Reputation: 2825
I've been told that the use of a volatile variable is much more efficient than using a synchronized block whenever using it (read or write).
Up until Java 1.4 I can see why (because then threads didn't have to flush and refresh all accessible memory).
But since Java 1.5, the only difference I see between using volatile variable and a synchronized block - is the lock acquiring mechanism.
Is acquiring the lock really that expensive? And if so, why is that?
Upvotes: 5
Views: 222
Reputation: 2444
volatile variable and synchronization are different tools for synchronization. Its not ideal to compare the performances of these too.
Volatile - http://docs.oracle.com/javase/specs/jls/se7/html/jls-17.html#jls-17.4.5 - In a way it is there to address issues like visibility of variable and reordering of instructions.
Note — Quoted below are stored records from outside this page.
(** What one request can do to the projects table: nothing, delete the
    rows of one id, or append one validated project. *)
Lemma handle_projects c db :
  projects (fst (handle c db)) = projects db
  ∨ (∃ pid,
       projects (fst (handle c db))
       = List.filter (λ p, negb (project_id p =? pid)%N) (projects db))
  ∨ (∃ new,
       projects (fst (handle c db)) = (projects db ++ [new])%list
       ∧ upper (project_code new) = project_code new
       ∧ code_exists db (project_code new) = false
       ∧ project_start_date new ≤ project_end_date new).
Proof.
  destruct c; run_view; run_cases; simpl; try (by left).
  all: try match goal with
       | H : create_invitations ?n ?p ?u ?r ?m ?e ?d = (?d', _) |- _ =>
           pose proof (create_invitations_frame n p u r m e d) as Hf;
           rewrite H in Hf; simpl in Hf; destruct Hf as (_ & -> & _);
           by left
       end.
  all: try (right; left; eexists; reflexivity).
  all: right; right; eexists; split; [reflexivity|]; simpl in *.
  all: match goal with
       | H : (_ >? _) = false |- _ =>
           rewrite Z.gtb_ltb in H; apply Z.ltb_ge in H
       end.
  all: split_and!; try done.
  all: try apply generate_code_unique.
  all: try apply generate_code_upper.
  all: simplify_eq.
  all: match goal with
       | H : upper ?s = String ?a ?r |- _ = String _ _ =>
           exact (upper_idem (String a r))
       | H : upper ?s = String ?a ?r, H' : code_exists _ (upper ?s) = false
         |- code_exists _ _ = false =>
           change (code_exists db (upper (String a r)) = false);
           rewrite <- H, upper_idem; exact H'
       end.
Qed.
(** * TPNodejs: the request handlers of [REST API/server.js]

    A shallow embedding of the relational shop service: the zod schemas,
    the statements the handlers send through the [postgres] driver, and
    the handlers themselves, each written after its JavaScript text.

    JavaScript numbers are IEEE 754 binary64 values, so they are
    primitive floats here and arithmetic on them is the one the program
    performs.  What server.js relies on without containing it (the
    ECMAScript conversions from text to number, zod's e-mail pattern,
    the comparison the datastore makes between a column and a bound
    parameter) is gathered in the class [Platform]; every general
    theorem holds for all its instances, and the concrete runs use the
    instance [reference]. *)

From Stdlib Require Import Floats ZArith Uint63 String Ascii List Bool.
Import ListNotations.
Local Open Scope string_scope.
Local Open Scope list_scope.

(** ** Values *)

Set Warnings "-register-all,-inexact-float".

Inductive value : Type :=
| VUndefined
| VNull
| VBool (b : bool)
| VNum (x : float)
| VStr (s : string)
| VArr (items : list value)
| VObj (fields : list (string * value)).

(** An object is its list of own properties, in insertion order. *)
Definition object := list (string * value).

Fixpoint lookup (k : string) (o : object) : value :=
  match o with
  | [] => VUndefined
  | (k', v) :: o' => if String.eqb k k' then v else lookup k o'
  end.

Fixpoint has_key (k : string) (o : object) : bool :=
  match o with
  | [] => false
  | (k', _) :: o' => String.eqb k k' || has_key k o'
  end.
Synchronization - Its totally a different giant. It guarantees atomicity along with taking care of reordering and visibility. In order to achieve Atomicity it has to do lots of book keeping.
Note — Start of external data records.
(** Specification, 3 and 4.1: the resolution order.  [None] stands for the
    failure [ConflictingOptions]. *)
Definition resolveSource (customSchemaLocation : string) (forceOnline : bool)
    (embedded : string) (version : string) : option SchemaSource :=
  let hasCustom := negb (String.eqb customSchemaLocation "") in
  let hasEmbeddedDefault := negb (String.eqb embedded "") in
  if hasCustom && forceOnline then None
  else if forceOnline || negb hasEmbeddedDefault then
    Some (OnlineDefault ("https://www.krakend.io/schema/v" +:+ getVersionMinor version
                         +:+ "/krakend.json"))
  else if hasCustom then Some (CustomLocation customSchemaLocation)
  else Some (EmbeddedDefault embedded).

Definition isOk {A} (r : result A) : bool :=
  match r with
  | Ok _ => true
  | Err _ => false
  end.

Definition isNone {A} (o : option A) : bool :=
  match o with
  | None => true
  | Some _ => false
  end.

(** Specification, 4.5: stages are attempted in order up to and including
    the first one that fails. *)
Fixpoint attempted (l : list (Stage * bool)) : list Stage :=
  match l with
  | [] => []
  | (st, ok) :: l' => st :: (if ok then attempted l' else [])
  end.

Section Pipeline.

Variable env : @Env Fields JSONValue Schema.
Variable g : Globals.
Variable s : State.

(** What each stage of the specification yields on the given inputs; a
    stage whose input is missing yields a failure. *)
Definition specParse : result (@ServiceConfig Fields) := parser_Parse env (cfgFile g).

Definition specRaw : result string :=
  match parser_LastSource env with
  | Some src => src
  | None => os_ReadFile env (cfgFile g)
  end.

Definition specJSON : result JSONValue :=
  match specRaw with
  | Ok data => json_Unmarshal env data
  | Err e => Err e
  end.

Definition specSource : option SchemaSource :=
  resolveSource (schemaPath s) (schemaFetchOnline g) (rawEmbedSchema g) (KrakendVersion g).

(** The compiler and the name to compile: for a location, a compiler with
    the loader table (it loads the location when it compiles); for the
    embedded text, a compiler holding the parsed text as a resource. *)
Definition specLoad : result (@Compiler JSONValue * string) :=
  match specSource with
  | Some (CustomLocation l) => Ok (UseLoader NewCompiler loader, l)
  | Some (OnlineDefault l) => Ok (UseLoader NewCompiler loader, l)
  | Some (EmbeddedDefault text) =>
      match jsonschema_UnmarshalJSON env text with
      | Ok doc => Ok (AddResource NewCompiler "schema.json" doc, "schema.json")
      | Err e => Err e
      end
  | None => Err "ConflictingOptions"
  end.

Definition specCompile : result Schema :=
  match specLoad with
  | Ok (c, name) => jsonschema_Compile env c name
  | Err e => Err e
  end.

Definition specValidate : bool :=
  match specCompile, specJSON with
  | Ok sch, Ok raw => isNone (Schema_Validate env sch raw)
  | _, _ => false
  end.

Definition specDump : bool :=
  match specParse with
  | Ok v => isNone (dumper_Dump env (checkDumpPrefix g) (debug g) (IsTTY g) v)
  | Err _ => false
  end.

(** The configuration of the simulation: the parsed one with the two
    overrides. *)
Definition simulated (v : @ServiceConfig Fields) : @ServiceConfig Fields :=
  {| Debug := Debug v || (0 <? debug g);
     Port := (if port g =? 0 then Port v else port g);
     others := others v |}.

Definition specSimulate : bool :=
  match specParse with
  | Ok v => isNone (fault (router_Run env (simulated v)))
  | Err _ => false
  end.

(** The stages that the flags ask for, in the order of the specification,
    each with whether it succeeds: those of linting, those after linting,
    and all of them. *)
Definition requestedLint : list (Stage * bool) :=
  if schemaValidation g
  then [(StObtainRaw, isOk specRaw); (StParseJSON, isOk specJSON);
        (StResolve, negb (isNone specSource)); (StLoad, isOk specLoad);
        (StCompile, isOk specCompile); (StValidate, specValidate)]
  else [].

Definition requestedAfterLint : list (Stage * bool) :=
  (if 0 <? debug g then [(StDump, specDump)] else [])
  ++ (if checkGinRoutes g then [(StSimulate, specSimulate)] else []).

Definition requested : list (Stage * bool) :=
  [(StPath, negb (String.eqb (cfgFile g) "")); (StParse, isOk specParse)]
  ++ requestedLint ++ requestedAfterLint.

(** The stages that leave a call in the log: the path check and the
    resolution are decisions, and loading is a call of its own only for the
    embedded text. *)
Definition logged (st : Stage) : bool :=
  match st with
  | StPath | StResolve => false
  | StLoad =>
      match specSource with
      | Some (EmbeddedDefault _) => true
      | _ => false
      end
  | _ => true
  end.

(** What [checkFunc] does after the linting block, for the parsed [v]. *)
Definition afterLint (v : @ServiceConfig Fields) : @Act Fields JSONValue Schema unit :=
  bind (checkFunc_dump env g v)
       (fun _ => bind (checkFunc_routes env g v) (fun _ => checkFunc_report g)).

(** The line that confirms success. *)
Definition confirmation : string :=
  if IsTTY g
  then Sprintf ("%sSyntax OK!%s" +:+ nl) [AStr (ColorGreen g); AStr (ColorReset g)]
  else "Syntax OK!" +:+ nl.

End Pipeline.

End Observations.

(** ** Sample inputs *)

Module Sample.

(** A configuration; the other fields are its endpoint patterns. *)
Definition cfg : @ServiceConfig (list string) :=
  {| Debug := false; Port := 8080; others := ["/users/:id"; "/orders"] |}.

(** Collaborators that all succeed, but for what the three arguments say:
    the parser's [LastSource] capability, what [Run] does, and the status
    that the HTTP server answers with. *)
Definition env (last : option (result string)) (run : RunOutcome) (status : Z)
    : @Env (list string) string string :=
  {| parser_Parse := fun _ => Ok cfg;
     parser_LastSource := last;
     os_ReadFile := fun _ => Ok "{}";
     json_Unmarshal := fun data => Ok data;
     jsonschema_UnmarshalJSON := fun text => Ok text;
     jsonschema_Compile := fun _ name => Ok name;
     Schema_Validate := fun _ _ => None;
     dumper_Dump := fun _ _ _ _ => None;
     router_Run := fun _ => run;
     client_Get := fun _ => Ok {| StatusCode := status; Body := "{}" |} |}.

Definition runs : RunOutcome := {| elapsed := time_Second; fault := None |}.
Definition conflict : RunOutcome :=
  {| elapsed := 1000; fault := Some (PString "wildcard route ':id' conflicts with existing children") |}.
Definition bindError : RunOutcome :=
  {| elapsed := 1000;
     fault := Some (PError "*net.OpError" "listen tcp :8080: bind: address already in use") |}.

Definition flags (lint online : bool) (embedded : string) (routes : bool) : Globals :=
  {| cfgFile := "krakend.json"; schemaValidation := lint; schemaFetchOnline := online;
     rawEmbedSchema := embedded; debug := 0; port := 9090; checkGinRoutes := routes;
     IsTTY := false; checkDumpPrefix := "\t"; KrakendVersion := "2.7.1-rc1";
     ColorRed := ""; ColorGreen := ""; ColorReset := "" |}.

(** Linting with the embedded schema, a dump, and the route check. *)
Definition everything : Globals :=
  {| cfgFile := "krakend.json"; schemaValidation := true; schemaFetchOnline := false;
     rawEmbedSchema := "{}"; debug := 2; port := 0; checkGinRoutes := true;
     IsTTY := false; checkDumpPrefix := "\t"; KrakendVersion := "2.7.1-rc1";
     ColorRed := ""; ColorGreen := ""; ColorReset := "" |}.

Definition start (path : string) : State :=
  {| schemaPath := path; clock := 0; contexts := [] |}.

End Sample.

(** ** The rest of check.go, and more vocabulary *)

(** [func NewCheckCmd(rawSchema string) Command]: the assignment
    [rawEmbedSchema = rawSchema], as a change of the package variables.  The
    [Command] that is returned is the package's [CheckCommand], declared
    outside check.go. *)
Definition NewCheckCmd (rawSchema : string) (g : Globals) : Globals :=
  {| cfgFile := cfgFile g;
     schemaValidation := schemaValidation g;
     schemaFetchOnline := schemaFetchOnline g;
     rawEmbedSchema := rawSchema;
     debug := debug g;
     port := port g;
     checkGinRoutes := checkGinRoutes g;
     IsTTY := IsTTY g;
     checkDumpPrefix := checkDumpPrefix g;
     KrakendVersion := KrakendVersion g;
     ColorRed := ColorRed g;
     ColorGreen := ColorGreen g;
     ColorReset := ColorReset g |}.

(** The same package variables with other colour codes. *)
Definition withColours (g : Globals) (red green reset : string) : Globals :=
  {| cfgFile := cfgFile g;
     schemaValidation := schemaValidation g;
     schemaFetchOnline := schemaFetchOnline g;
     rawEmbedSchema := rawEmbedSchema g;
     debug := debug g;
     port := port g;
     checkGinRoutes := checkGinRoutes g;
     IsTTY := IsTTY g;
     checkDumpPrefix := checkDumpPrefix g;
     KrakendVersion := KrakendVersion g;
     ColorRed := red;
     ColorGreen := green;
     ColorReset := reset |}.

Section MoreObservations.

Context {Fields JSONValue Schema : Type}.

(** The events of the route simulation. *)
Definition isRouter (e : @Event Fields JSONValue Schema) : bool :=
  match e with
  | EvSetMode _ | EvWithTimeout _ | EvRun _ _ | EvCancel _ => true
  | _ => false
  end.

Definition isDump (e : @Event Fields JSONValue Schema) : bool :=
  match e with
  | EvDump _ _ _ _ => true
  | _ => false
  end.

Definition isGet (e : @Event Fields JSONValue Schema) : bool :=
  match e with
  | EvGet _ => true
  | _ => false
  end.

Definition isBodyClose (e : @Event Fields JSONValue Schema) : bool :=
  match e with
  | EvBodyClose _ => true
  | _ => false
  end.

Definition isBodyParse (e : @Event Fields JSONValue Schema) : bool :=
  match e with
  | EvUnmarshalJSON _ => true
  | _ => false
  end.

End MoreObservations.

(** ** More sample inputs *)

Module Scenario.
Therefore synchronization is expensive then read or write of a volatile variable. To be fair you ought to compare different mechanism of synchronization and different type of locks i.e ReaderWriterLock, StampedLock, also study about CompareAndSwap its a good read.
Upvotes: 1
Reputation: 2579
The "expense" is because of it reading from memory every time, instead of possibly using the memory caches. It is not a lot, at least on x86 machines.